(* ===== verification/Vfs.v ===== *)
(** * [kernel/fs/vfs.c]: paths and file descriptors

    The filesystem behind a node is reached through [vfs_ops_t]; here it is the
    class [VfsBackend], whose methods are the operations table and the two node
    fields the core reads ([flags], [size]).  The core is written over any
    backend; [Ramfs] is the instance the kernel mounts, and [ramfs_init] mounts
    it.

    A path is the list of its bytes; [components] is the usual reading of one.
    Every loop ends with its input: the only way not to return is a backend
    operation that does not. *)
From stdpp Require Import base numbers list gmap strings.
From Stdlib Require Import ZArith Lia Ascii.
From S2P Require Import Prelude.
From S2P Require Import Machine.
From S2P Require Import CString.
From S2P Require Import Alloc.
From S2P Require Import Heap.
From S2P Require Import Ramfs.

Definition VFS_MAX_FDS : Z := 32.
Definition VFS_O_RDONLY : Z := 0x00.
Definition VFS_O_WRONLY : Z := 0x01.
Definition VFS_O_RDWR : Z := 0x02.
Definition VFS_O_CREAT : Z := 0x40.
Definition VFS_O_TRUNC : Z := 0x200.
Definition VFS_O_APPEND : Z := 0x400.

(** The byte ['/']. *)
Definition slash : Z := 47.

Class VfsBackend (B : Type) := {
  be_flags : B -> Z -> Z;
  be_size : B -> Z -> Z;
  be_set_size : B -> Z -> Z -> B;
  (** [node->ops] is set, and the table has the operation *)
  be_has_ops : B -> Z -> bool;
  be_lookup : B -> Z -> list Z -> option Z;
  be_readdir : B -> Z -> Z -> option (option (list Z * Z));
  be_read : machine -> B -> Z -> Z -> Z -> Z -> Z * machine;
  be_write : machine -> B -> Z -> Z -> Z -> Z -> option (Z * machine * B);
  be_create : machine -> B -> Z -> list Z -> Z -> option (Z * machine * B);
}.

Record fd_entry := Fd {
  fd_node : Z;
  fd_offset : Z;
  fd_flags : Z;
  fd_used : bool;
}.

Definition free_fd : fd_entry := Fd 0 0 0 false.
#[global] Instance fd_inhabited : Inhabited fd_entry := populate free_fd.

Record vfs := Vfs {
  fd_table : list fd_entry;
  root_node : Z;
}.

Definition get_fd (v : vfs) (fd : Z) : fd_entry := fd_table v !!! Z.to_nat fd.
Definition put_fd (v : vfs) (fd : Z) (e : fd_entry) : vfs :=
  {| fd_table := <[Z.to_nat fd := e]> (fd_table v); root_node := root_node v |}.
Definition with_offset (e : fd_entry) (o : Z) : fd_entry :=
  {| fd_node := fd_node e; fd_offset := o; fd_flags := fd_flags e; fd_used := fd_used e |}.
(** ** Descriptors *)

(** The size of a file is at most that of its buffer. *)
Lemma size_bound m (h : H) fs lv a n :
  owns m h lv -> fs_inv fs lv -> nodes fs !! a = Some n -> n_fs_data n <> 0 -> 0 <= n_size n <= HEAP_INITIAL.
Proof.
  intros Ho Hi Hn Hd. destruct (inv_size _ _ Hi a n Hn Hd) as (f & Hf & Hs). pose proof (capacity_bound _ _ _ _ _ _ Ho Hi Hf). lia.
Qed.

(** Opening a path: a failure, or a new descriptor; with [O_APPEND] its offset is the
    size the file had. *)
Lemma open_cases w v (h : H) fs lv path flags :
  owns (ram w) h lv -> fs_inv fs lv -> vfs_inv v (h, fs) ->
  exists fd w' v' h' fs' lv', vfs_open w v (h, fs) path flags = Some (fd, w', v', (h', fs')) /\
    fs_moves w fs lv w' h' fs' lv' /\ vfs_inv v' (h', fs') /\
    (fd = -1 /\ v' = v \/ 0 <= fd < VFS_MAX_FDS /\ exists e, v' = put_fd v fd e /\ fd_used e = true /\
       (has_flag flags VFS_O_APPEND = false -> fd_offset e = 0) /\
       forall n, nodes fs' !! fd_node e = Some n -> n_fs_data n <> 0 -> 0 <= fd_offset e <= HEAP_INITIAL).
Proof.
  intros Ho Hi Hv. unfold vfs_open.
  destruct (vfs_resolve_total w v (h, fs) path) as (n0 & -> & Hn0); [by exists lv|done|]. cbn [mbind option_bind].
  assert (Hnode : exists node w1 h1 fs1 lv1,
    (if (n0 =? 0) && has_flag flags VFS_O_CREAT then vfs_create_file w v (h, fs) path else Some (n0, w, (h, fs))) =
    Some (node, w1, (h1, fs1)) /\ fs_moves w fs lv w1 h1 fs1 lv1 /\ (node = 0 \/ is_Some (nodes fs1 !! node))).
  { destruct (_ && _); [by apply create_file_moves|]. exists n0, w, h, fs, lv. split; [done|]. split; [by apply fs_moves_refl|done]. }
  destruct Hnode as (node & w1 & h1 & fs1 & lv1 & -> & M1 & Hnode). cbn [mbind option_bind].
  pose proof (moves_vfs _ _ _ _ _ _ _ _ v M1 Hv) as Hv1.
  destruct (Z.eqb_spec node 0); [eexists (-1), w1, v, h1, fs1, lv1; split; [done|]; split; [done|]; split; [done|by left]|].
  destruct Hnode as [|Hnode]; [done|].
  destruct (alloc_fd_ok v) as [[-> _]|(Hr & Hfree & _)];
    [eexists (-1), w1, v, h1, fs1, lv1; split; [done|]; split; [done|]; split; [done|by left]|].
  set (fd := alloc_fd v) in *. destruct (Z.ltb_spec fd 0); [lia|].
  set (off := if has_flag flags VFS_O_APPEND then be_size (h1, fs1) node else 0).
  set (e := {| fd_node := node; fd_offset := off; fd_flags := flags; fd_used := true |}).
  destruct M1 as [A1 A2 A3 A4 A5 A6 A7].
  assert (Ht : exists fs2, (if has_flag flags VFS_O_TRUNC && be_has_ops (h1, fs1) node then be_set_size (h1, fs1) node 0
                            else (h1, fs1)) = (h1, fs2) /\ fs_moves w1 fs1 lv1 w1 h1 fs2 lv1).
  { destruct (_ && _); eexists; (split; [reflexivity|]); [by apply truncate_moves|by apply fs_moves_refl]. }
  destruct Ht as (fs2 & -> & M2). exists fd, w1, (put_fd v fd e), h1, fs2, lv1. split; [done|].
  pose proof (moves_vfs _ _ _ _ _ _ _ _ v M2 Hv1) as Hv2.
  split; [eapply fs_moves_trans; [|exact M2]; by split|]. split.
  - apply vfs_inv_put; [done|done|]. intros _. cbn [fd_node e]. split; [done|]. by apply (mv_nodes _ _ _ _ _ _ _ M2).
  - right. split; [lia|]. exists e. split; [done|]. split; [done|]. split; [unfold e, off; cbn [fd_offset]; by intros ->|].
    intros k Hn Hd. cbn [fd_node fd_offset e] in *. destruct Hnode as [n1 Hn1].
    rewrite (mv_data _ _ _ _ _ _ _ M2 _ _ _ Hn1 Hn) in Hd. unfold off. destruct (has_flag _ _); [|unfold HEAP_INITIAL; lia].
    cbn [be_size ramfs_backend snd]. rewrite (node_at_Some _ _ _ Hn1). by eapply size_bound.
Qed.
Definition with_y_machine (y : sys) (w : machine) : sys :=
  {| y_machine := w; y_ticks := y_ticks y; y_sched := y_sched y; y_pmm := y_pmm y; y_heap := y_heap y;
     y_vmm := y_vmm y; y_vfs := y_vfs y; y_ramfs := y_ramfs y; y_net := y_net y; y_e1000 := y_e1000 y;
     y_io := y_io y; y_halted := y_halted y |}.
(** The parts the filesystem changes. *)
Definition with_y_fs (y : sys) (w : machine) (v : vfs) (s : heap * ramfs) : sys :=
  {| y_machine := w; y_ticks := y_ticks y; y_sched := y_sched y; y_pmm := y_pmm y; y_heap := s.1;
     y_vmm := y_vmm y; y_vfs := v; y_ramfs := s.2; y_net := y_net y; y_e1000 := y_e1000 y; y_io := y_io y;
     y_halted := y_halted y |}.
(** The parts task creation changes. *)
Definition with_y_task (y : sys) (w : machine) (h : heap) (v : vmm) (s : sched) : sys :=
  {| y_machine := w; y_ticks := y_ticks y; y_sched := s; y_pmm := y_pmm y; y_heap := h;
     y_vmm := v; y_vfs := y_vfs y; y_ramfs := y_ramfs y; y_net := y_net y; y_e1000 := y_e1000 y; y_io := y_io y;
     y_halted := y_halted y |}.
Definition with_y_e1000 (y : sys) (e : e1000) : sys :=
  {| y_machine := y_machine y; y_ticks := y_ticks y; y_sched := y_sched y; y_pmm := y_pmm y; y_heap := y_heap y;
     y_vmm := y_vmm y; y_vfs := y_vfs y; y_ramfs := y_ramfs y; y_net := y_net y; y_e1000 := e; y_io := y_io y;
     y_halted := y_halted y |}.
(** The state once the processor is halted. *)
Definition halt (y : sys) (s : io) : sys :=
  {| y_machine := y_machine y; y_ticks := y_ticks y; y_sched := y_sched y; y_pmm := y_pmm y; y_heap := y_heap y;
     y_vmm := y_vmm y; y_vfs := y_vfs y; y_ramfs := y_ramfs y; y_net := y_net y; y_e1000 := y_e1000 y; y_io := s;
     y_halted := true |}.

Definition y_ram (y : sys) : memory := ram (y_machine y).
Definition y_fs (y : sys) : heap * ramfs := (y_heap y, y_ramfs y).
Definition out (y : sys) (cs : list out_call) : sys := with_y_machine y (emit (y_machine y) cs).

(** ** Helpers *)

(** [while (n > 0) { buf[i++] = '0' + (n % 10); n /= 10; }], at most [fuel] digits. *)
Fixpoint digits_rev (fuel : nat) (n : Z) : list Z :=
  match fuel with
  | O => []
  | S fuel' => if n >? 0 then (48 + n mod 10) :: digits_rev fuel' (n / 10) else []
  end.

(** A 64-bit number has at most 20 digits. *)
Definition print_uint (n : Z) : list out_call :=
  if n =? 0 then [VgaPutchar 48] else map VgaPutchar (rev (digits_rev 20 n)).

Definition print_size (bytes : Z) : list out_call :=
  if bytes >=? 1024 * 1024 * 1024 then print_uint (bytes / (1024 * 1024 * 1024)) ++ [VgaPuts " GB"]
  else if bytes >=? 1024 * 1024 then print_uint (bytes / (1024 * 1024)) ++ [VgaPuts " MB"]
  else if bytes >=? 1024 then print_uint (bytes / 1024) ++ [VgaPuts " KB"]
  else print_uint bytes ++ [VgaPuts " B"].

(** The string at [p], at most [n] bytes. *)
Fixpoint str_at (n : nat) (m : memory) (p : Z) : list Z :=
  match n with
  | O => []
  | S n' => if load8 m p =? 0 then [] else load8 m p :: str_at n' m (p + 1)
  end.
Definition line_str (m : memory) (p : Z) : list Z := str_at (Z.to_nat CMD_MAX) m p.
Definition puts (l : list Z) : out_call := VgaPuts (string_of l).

·····

> _EXERCISE OBJECTIVE_: Copy down every line of the material above that includes the string "VfsBackend".

> _SOLUTION TO THIS PROBLEM_:
    class [VfsBackend], whose methods are the operations table and the two node
Class VfsBackend (B : Type) := {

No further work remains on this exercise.